Stored data entries:
________________________

Lemma insert_execution_inv ex s s' r :
  Db.insert_execution_with ex s = (s', r) ->
  (exists w, r = Err (Database w) /\ sq_tables s' = sq_tables s)
  \/ r = Ok tt /\ exists m, inserted (tb_execs (sq_tables s)) (ex_id ex) ex m
       /\ sq_tables s' = set_execs m (sq_tables s).
Proof.
  intros [[-> H]|H]%statement_inv; [left; eauto|].
  destruct (tb_execs (sq_tables s) !! ex_id ex) eqn:E; destruct H as [-> ->]; [left; eauto|].
  right. split; [done|]. eexists. by split.
Qed.

Lemma insert_dead_letter_inv dl s s' r :
  Db.insert_dead_letter_with dl s = (s', r) ->
  (exists w, r = Err (Database w) /\ sq_tables s' = sq_tables s)
  \/ r = Ok tt /\ exists m, inserted (tb_dead (sq_tables s)) (dl_id dl) dl m
       /\ sq_tables s' = set_dead m (sq_tables s).
Proof.
  intros [[-> H]|H]%statement_inv; [left; eauto|].
  destruct (tb_dead (sq_tables s) !! dl_id dl) eqn:E; destruct H as [-> ->]; [left; eauto|].
  right. split; [done|]. eexists. by split.
Qed.

(** A call that is one query honours a contract that changes nothing. *)
Lemma query_honours {A} (c : Call A) (f : Tables -> A) s s' r :
  query f s = (s', r) -> post c (sq_tables s) (sq_tables s) (f (sq_tables s)) ->
  honours c (sq_tables s) (sq_tables s') r.
Proof. intros [-> [->| ->]]%query_inv Hp; [by left|done]. Qed.

(** ... and one that is one unconditional write, the effect of its post. *)
Lemma execute_honours {A} (c : Call A) (f : Tables -> Tables * A) s s' r :
  execute f s = (s', r) -> post c (sq_tables s) (f (sq_tables s)).1 (f (sq_tables s)).2 ->
  honours c (sq_tables s) (sq_tables s') r.
Proof.
  intros [[-> ->]|H]%statement_inv Hp; [by left|].
  destruct (f (sq_tables s)) as [t a]. by destruct H as [-> ->].
Qed.

(** ** Selections *)

Lemma select_slice P R `{!RelDecision R} (Q : Execution -> Prop) `{!forall e, Decision (Q e)}
    offset limit t :
  Transitive R -> Total R -> (forall e, P e = true <-> Q e) ->
  slice R offset limit (base.filter Q (rows (tb_execs t)))
    (Db.select_executions P R offset limit t).
Proof.
  intros HT Htot HP. unfold Db.select_executions.
  eexists. split_and!; [| |done].
  - rewrite merge_sort_Permutation. by rewrite (list_filter_iff _ Q) by done.
  - by apply StronglySorted_merge_sort.
Qed.

#[export] Instance by_fire_trans : Transitive by_fire.
Proof. unfold by_fire. intros a b c. lia. Qed.
#[export] Instance by_fire_total : Total by_fire.
Proof. unfold by_fire. intros a b. lia. Qed.
#[export] Instance by_claim_trans : Transitive by_claim.
Proof. unfold by_claim, opt_le. intros a b c. repeat case_match; try done; lia. Qed.
#[export] Instance by_claim_total : Total by_claim.
Proof. unfold by_claim, opt_le. intros a b. repeat case_match; auto; lia. Qed.

Lemma opt_lt_trans a b c : opt_lt a b -> opt_lt b c -> opt_lt a c.
Proof. unfold opt_lt. repeat case_match; try done; lia. Qed.
Lemma opt_lt_total a b : opt_lt a b \/ a = b \/ opt_lt b a.
Proof.
  destruct a as [x|], b as [y|]; cbn; auto.
  destruct (Z.lt_trichotomy x y) as [|[->|]]; auto.
Qed.
#[export] Instance by_completed_trans : Transitive by_completed.
Proof.
  unfold by_completed. intros a b c [H1|[E1 L1]] [H2|[E2 L2]].
  - left. by eapply opt_lt_trans.
  - left. by rewrite <- E2.
  - left. by rewrite E1.
  - right. split; [congruence|]. by etrans.
Qed.
#[export] Instance by_completed_total : Total by_completed.
Proof.
  unfold by_completed. intros a b.
  destruct (opt_lt_total (ex_completed_at a) (ex_completed_at b)) as [|[E|]]; auto.
  destruct (total String.le (ex_id a) (ex_id b)); auto.
Qed.
#[export] Instance flip_by_completed_trans : Transitive (flip by_completed).
Proof. intros a b c H1 H2. red in H1, H2 |- *. by etrans. Qed.
#[export] Instance flip_by_completed_total : Total (flip by_completed).
Proof. intros a b. unfold flip. destruct (total by_completed a b); auto. Qed.
#[export] Instance newest_first_trans : Transitive newest_first.
Proof.
  unfold newest_first. intros a b c [H1|[E1 L1]] [H2|[E2 L2]]; [left; lia..|].
  right. split; [lia|]. by etrans.
Qed.
#[export] Instance newest_first_total : Total newest_first.
Proof.
  unfold newest_first. intros a b.
  destruct (Z.lt_trichotomy (ex_created_at a) (ex_created_at b)) as [|[E|]]; auto.
  destruct (total String.le (ex_id a) (ex_id b)); auto.
Qed.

________________________

Problem details
Send back an exact copy of only the lines from the line with "set_execs m (sq_tables s)." up to and including the line with "(dl_id dl) dl m" in the data above.

Exercise solution
       /\ sq_tables s' = set_execs m (sq_tables s).
Proof.
  intros [[-> H]|H]%statement_inv; [left; eauto|].
  destruct (tb_execs (sq_tables s) !! ex_id ex) eqn:E; destruct H as [-> ->]; [left; eauto|].
  right. split; [done|]. eexists. by split.
Qed.

Lemma insert_dead_letter_inv dl s s' r :
  Db.insert_dead_letter_with dl s = (s', r) ->
  (exists w, r = Err (Database w) /\ sq_tables s' = sq_tables s)
  \/ r = Ok tt /\ exists m, inserted (tb_dead (sq_tables s)) (dl_id dl) dl m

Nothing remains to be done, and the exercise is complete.